Não se pode dizer que Kersti Kaljulaid tenha sido a primeira ou a segunda escolha para a presidência da Estónia. De facto, a até agora representante de Tallinn no Tribunal de Contas Europeu só surgiu como candidata de consenso depois de outros seis nomes (dois dos quais femininos) não terem conseguido o apoio mínimo de 68 deputados para serem eleitos para o cargo. Aos 46 anos, Kaljulaid sucede a nove homens e toma hoje posse como a primeira mulher presidente deste país de 1,3 milhões de habitantes.

Durante mais de uma década, Kaljulaid dividiu o seu tempo entre a Estónia e o Luxemburgo, onde fica a sede do Tribunal de Contas Europeu, sendo menos conhecida no seu país do que a maioria dos candidatos que desde agosto tentavam ser eleitos para a presidência. Ciente disto, multiplicou as entrevistas, prometendo "falar com as pessoas" e prestar mais atenção às políticas internas que o antecessor. Toomas Hendrik Ilves, ex-presidente do Partido Social Democrata (centro-esquerda) que cumpriu dois mandatos de cinco anos, foi um porta-voz do ambicioso programa de e-governação do país, defensor da transparência e da responsabilização na nova era digital, além de um crítico da Rússia de Vladimir Putin.

Kaljulaid define-se politicamente como conservadora no que diz respeito à economia e liberal em assuntos sociais, como os direitos da comunidade homossexual ou a imigração. Depois de ter militado entre 2001 e 2004 no partido conservador Pro Pátria, sem nunca contudo ter sido candidata a qualquer eleição, voltou a ser independente.

Sobre o papel de presidente, um cargo que é principalmente cerimonial - o poder executivo pertence ao primeiro-ministro, atualmente o liberal Taavi Rõivas -, diz que deve ser uma pessoa presente. "O presidente não será capaz de providenciar uma solução para cada problema, mas se for capaz de reconhecer, perceber e comunicar o problema, isso já é um grande passo para encontrar a solução. Isto pode ser feito e o presidente precisa de o fazer, de forma responsável e imparcial", indicou, citada pela Estonian World, uma revista online em língua inglesa sobre a Estónia.
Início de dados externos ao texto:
Lemma free_gaps_spec rs s next : shape s -> geometry s -> memory_map_ok s rs ->
  (alloc_page_size s | next) -> 0 <= next -> ba_end s <= npages * alloc_page_size s ->
  exists s' next', free_gaps BS s next rs = Ok (s', Val next') /\
    shape s' /\ same_geom s s' /\ (alloc_page_size s | next') /\ next <= next' /\
    Forall (fun r => end_ r <= next') rs /\
    forall j, 0 <= j < npages ->
      (page_bit s' j = false <-> page_bit s j = false \/
        (next <= j * alloc_page_size s < next' /\
         Forall (fun r => overlaps r (alloc_page_size s) j = false) rs)).
Proof.
  revert s next; induction rs as [|r rs IH]; intros s next Hsh Hg [Hsort HF] Dn Hn Hmax.
  { exists s, next; cbn [free_gaps]; split_and!; auto; [done|lia|intros; split; [tauto|]].
    intros [|[? _]]; [done|lia]. }
  apply StronglySorted_inv in Hsort as [Hsort Hhd].
  apply Forall_cons in HF as [(Hal & Hr & Hre) HF].
  pose proof (geometry_ps s Hg) as Hps; cbn [free_gaps].
  destruct (mark_free_if_spec s next (start r)) as (s1 & -> & Hsh1 & Hgeo1 & Hg1 & Hb1);
    [done..|lia|]; cbn [mbind res_bind].
  pose proof Hg1 as (Hps1 & He1 & _).
  set (next1 := if next <? end_ r then end_ r else next).
  assert (Hn1 : next <= next1 /\ end_ r <= next1 /\ (next1 = next \/ next1 = end_ r))
    by (subst next1; destruct (Z.ltb_spec next (end_ r)); lia).
  destruct (IH s1 next1) as (s' & next' & -> & Hsh' & Hg' & Dn' & Hle & Hends & Hb');
    [done|done|by split; rewrite ?Hps1, ?He1| |lia|by rewrite Hps1, He1|].
  { rewrite Hps1; subst next1; destruct (_ <? _); [apply Hal|done]. }
  rewrite Hps1 in *; exists s', next'; split_and!; auto; [|lia|constructor; [lia|done]|].
  { destruct Hg1 as (?&?&?), Hg' as (?&?&?); unfold same_geom; split_and!; congruence. }
  intros j Hj; rewrite Hb', Hb1, Forall_cons by done.
  rewrite (overlaps_false_split r _ j) by (done || lia).
  pose proof (below_map s r rs j Hps Hhd HF); split.
  - intros [[|[? ?]]|[? ?]]; [tauto|right; split_and!; [lia|lia|lia|auto]|right; split_and!; [lia..|done]].
  - intros [|[? [[?|?] ?]]]; [tauto|left; right; lia|]. right; split; [|done].
    split; [|lia]. destruct Hn1 as (_&_&[->| ->]); lia.
Qed.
Depois de meses de impasse, a nova presidente surgiu como a candidata de consenso do Conselho dos Anciãos do Parlamento (que reúne um representante de cada um dos seis partidos e os líderes da assembleia). A 3 de outubro foi eleita com o voto favorável de 81 dos 101 deputados, não tendo recebido nenhum voto contra.

Bióloga e avó

Kaljulaid nasceu a 30 de dezembro de 1969 em Tartu, a segunda maior cidade da Estónia, tendo tirado o curso de Biologia na universidade local em 1992. A sua paixão era a ornitologia, o estudo das aves, mas cedo percebeu que essa carreira não lhe iria dar a estabilidade económica que necessitava. Enveredou então pela área financeira, trabalhando primeiro como gerente de vendas na empresa estatal de teleco- municações e mais tarde no departamento de investimentos no banco Hansapank, o maior do país.

Em 1999, o primeiro-ministro Mart Laar, que já ia para o segundo mandato, convidou-a para ser sua conselheira económica, cargo que ela ocupou durante três anos. Já depois de tirar um MBA na universidade de Tartu, tornou-se diretora da central elétrica de Iru, que pertence à empresa estatal de energia, tornando-se a primeira mulher a assumir esse cargo, em 2002.
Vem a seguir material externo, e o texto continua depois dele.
Definition find_dt_physrange (s names : list Z) (compatibles : list (list Z)) : res (option PhysRange) :=
  n ← find_dt_node s names compatibles;
  match n with
  | None => Ok None
  | Some n =>
      t ← first_reg s names (fun t => Ok (Some t)) n;
      match t ≫= regblock with None => Ok None | Some r => Range.from_regblock r end
  end.

(** ** The page allocator *)

Definition init_page_allocator (s names : list Z) (used : list PhysRange) (a : BitmapPageAlloc)
    : res (BitmapPageAlloc * result unit PageAllocError) :=
  r ← memory_range s names;
  match r with
  | None => Panic
  | Some available_mem => free_unused_ranges 32 PAGE_SIZE_4K a available_mem used
  end.

(** [sort_by_key(|a| a.start)], which is stable. *)
Fixpoint insert_range (r : PhysRange) (l : list PhysRange) : list PhysRange :=
  match l with
  | [] => [r]
  | x :: l' => if Addr.start r <=? Addr.start x then r :: x :: l' else x :: insert_range r l'
  end.
Fixpoint sort_ranges (l : list PhysRange) : list PhysRange :=
  match l with [] => [] | r :: l' => insert_range r (sort_ranges l') end.

Definition used_ranges (dtb_va size : Z) : res (list PhysRange) :=
  pa ← usub dtb_va KZERO;
  dtb ← Range.with_pa_len pa size;
  dtb4k ← Range.round dtb PAGE_SIZE_4K;
  Ok [dtb4k; Range.add boottext_physrange text_physrange; rodata_physrange; Range.add data_physrange bss_physrange].

Definition page_allocator (dt : DeviceTree) (dtb_va : Z) (a : BitmapPageAlloc)
    : res (BitmapPageAlloc * result unit PageAllocError) :=
  rs ← used_ranges dtb_va (size dt);
  s ← structs dt;
  names ← strings dt;
  init_page_allocator s names (sort_ranges rs) a.
End kernel.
Dois anos depois, quando a Estónia entrou para a União Europeia, Kaljulaid foi escolhida para ser a representante do país no Tribunal de Contas Europeu - responsável por verificar de forma independente a aplicação dos orçamentos dos 28 Estados membros. Um cargo que ocupava até agora (o governo devia ter nomeado um sucessor em maio, mas ainda não o tinha feito) e que conjugava com a de membro da direção da Universidade de Tartu.

A nível pessoal, a nova presidente é casada em segundas núpcias, tendo dois filhos do primeiro casamento e outros dois do segundo. Também já é avó.